What you have to do
All lines in the data bearing the string "initproc" should be identified and copied.

Available data
Lemma exit_inv s me h i :
  ptable_inv s → cpuproc s !! me = Some (Some i) →
  RUN (exit me) (set_khold h s) (λ _ s', False) (λ s', ptable_inv (left_cpu me s') ∧
    (∃ p, procs s' !! i = Some p ∧ p_state p = ZOMBIE) ∧
    ∀ j q, procs s' !! j = Some q → p_parent q ≠ Some i).
Proof.
  intros Hinv Hme. rw /exit. run_steps. cbn [cpuproc set_khold initproc]. rw Hme. cbn [default from_option].
  case_bool_decide as Hini; [done|]. change (Some i ≠ initproc s) in Hini.
  run_steps. apply run_deref. intros cur [= <-]. run_steps.
  apply (runs_for_each _ _ _ (λ _ s', closing s i s')); [done| |].
  { intros pre fd post s' _ Hc. run_steps. apply run_proc_at. intros p Hp.
    destruct (p_ofile p !! fd) as [[f|]|]; run_steps; [|done..].
    by apply (closing_upd s i me). }
  intros s1 Hc1. run_steps. apply run_proc_at. intros p1 _. run_steps.
  apply run_deref. intros d _. run_steps.
  match goal with |- runs _ _ (set_khold _ ?st) _ _ => assert (closing s i st) as Hc2 end.
  { by apply (closing_upd s i me). }
  set s2 := set_procs _ _ in Hc2 |- *. clearbody s2. destruct Hc2 as (Hinv2&E1&E2).
  apply run_proc_at. intros p2 Hp2. run_steps. rw /wakeup1. run_steps.
  apply (runs_for_each _ _ _ (λ pre s', handing s i (length pre) s')).
  - rw /handing /closing. split_and!; try done; cbn [procs set_procs set_khold].
    + rw /ptable_inv. by apply table_wakeup.
    + intros j q Hj. simpl in Hj. lia.
    + intros k p q. rw !list_lookup_fmap. change (procs s2 !! i = Some p2) in Hp2.
      rw Hp2. intros [= <-].
      destruct (woken_fields (proc_addr (p_parent p2)) p2) as (_&->&_). intros ->.
      destruct (procs s2 !! k); [|done]. intros [= <-]. apply woken_not_waiting.
  - intros pre j post s' Hl Hh.
    assert (j = length pre) as ->.
    { rw -(Nat.add_0_l (length pre)). apply (f_equal (.!! length pre)) in Hl.
      rw list_lookup_middle // in Hl. by apply lookup_seq in Hl as [-> _]. }
    rw length_app /= Nat.add_1_r. apply (exit_reparent_step s i me); try done.
    apply (f_equal length) in Hl. rw length_app length_seq /= in Hl. lia.
  - rw length_seq. intros s3 ((Hinv3&E3&E4)&Hno&Hpw). run_steps. apply run_sched.
    rw -E3 in Hme. destruct (current_running s3 me i Hinv3 Hme) as (p&Hp&Hst).
    rw /ptable_inv /left_cpu /= (alter_slot _ _ _ p) //.
    assert (∀ j q, procs s3 !! j = Some q → p_parent q ≠ Some i) as Hno'.
    { intros j q Hj. apply (Hno j q); [|done].
      rw -(ti_len _ _ _ _ Hinv3). by apply lookup_lt_Some in Hj. }
    split_and!.
    + apply (table_leave (procs s3) _ _ _ me i p); try done.
      * intros _. split; [congruence|done].
      * by intros [? _].
      * intros _ k q Hk Hq _. by apply (Hpw k p).
    + exists (set_state ZOMBIE p). split; [|done]. apply list_lookup_insert_eq.
      by apply lookup_lt_Some in Hp.
    + intros j q [(->&<-&_)|[_ ?]]%list_lookup_insert_Some; [|by apply (Hno' j)].
      by apply (Hno' j p).
Qed.
(** C21: a pipe is a FIFO.  After any interleaving of reads, writes, wake-ups and
    closes, for any number of threads and however often the 32-bit counters wrapped
    around, the bytes read so far followed by the bytes still in the buffer are
    exactly the bytes written, in order; the buffer never holds more than PIPESIZE
    bytes. *)
Theorem pipe_is_fifo page ts calm x :
  length page = Z.to_nat PIPESIZE → rtc (pipe_step calm) (pipe_start page ts) x →
  written x = reads x ++ contents (pp (sys x)) ∧ Z.of_nat (length (contents (pp (sys x)))) ≤ PIPESIZE.
Proof.
  intros Hp Hr.
  assert (pipe_inv x) as [Hok _ Hf].
  { pose proof (pipe_start_inv page ts Hp) as H0. remember (pipe_start page ts) as x0 eqn:E.
    clear E. induction Hr; eauto using pipe_step_inv. }
  split; [done|]. rw length_contents //. apply Hok.
Qed.


(** A writer that is killed when the buffer has become full returns -1 without
    waking the readers: a reader keeps sleeping on a full pipe. *)
Theorem killed_writer_leaves_reader_asleep i n bytes s s' res :
  pipe_ok (pp s) → plocks s = [] → (Z.to_nat PIPESIZE < length bytes)%nat →
  is_empty (pp s) = true → pipewrite i true n bytes s = Ret res s' →
  res = Return (-1) ∧ threads s' = threads s ∧ is_full (pp s') = true.
Proof.
  intros Hok Hl Hlen He Hrun.
  destruct (pipewrite_run _ _ _ _ _ _ _ Hok Hl Hrun)
    as (d&rest'&->&Hl'&Hok'&Hc&Hn&Hro&Hwo&Hcase).
  destruct Hcase as [(_&->&_)|[(->&Hf&E&_)|(_&_&_&?&_)]]; [|done|done].
  exfalso. pose proof (length_contents _ Hok') as E. rw Hc length_app in E.
  pose proof (ok_count _ Hok'). rw app_nil_r in Hlen. rw /PIPESIZE in H Hlen. lia.
Qed.

(** ** Witnesses *)

Definition demo_page : list Z := replicate 512 0.
Definition demo_threads : gmap nat thread :=
  {[ 0%nat := Thread None TIdle; 1%nat := Thread None TIdle ]}.

Lemma demo_steps calm :
  ∃ x, rtc (pipe_step calm) (pipe_start demo_page demo_threads) x ∧ written x = [65; 66] ∧
       reads x = [65] ∧ threads (sys x) !! 0%nat = Some (Thread None TIdle).
Proof.
  eexists. split.
  - eapply rtc_l; [apply (step_begin _ 0 (TWrite [65; 66])); vm_compute; congruence|].
    eapply rtc_l; [eapply (step_write _ 0 [65; 66] false 2); [reflexivity|reflexivity|reflexivity]|].
    eapply rtc_l; [apply (step_begin _ 1 (TRead 1)); vm_compute; congruence|].
    eapply rtc_l; [eapply (step_read _ 1 1 false); reflexivity|].
    apply rtc_refl.
  - vm_compute. done.
Qed.

Lemma pipe_is_fifo_witness :
  ∃ x, written x = [65; 66] ∧ reads x = [65] ∧ [65; 66] = [65] ++ contents (pp (sys x)).
Proof.
  destruct (demo_steps false) as (x&Hr&Hw&Hrd&_). exists x.
  destruct (pipe_is_fifo demo_page demo_threads false x eq_refl Hr) as [H _].
  split; [exact Hw|]. split; [exact Hrd|]. rewrite -Hw -Hrd. exact H.
Defined.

Result of the task
  intros Hinv Hme. rw /exit. run_steps. cbn [cpuproc set_khold initproc]. rw Hme. cbn [default from_option].
  case_bool_decide as Hini; [done|]. change (Some i ≠ initproc s) in Hini.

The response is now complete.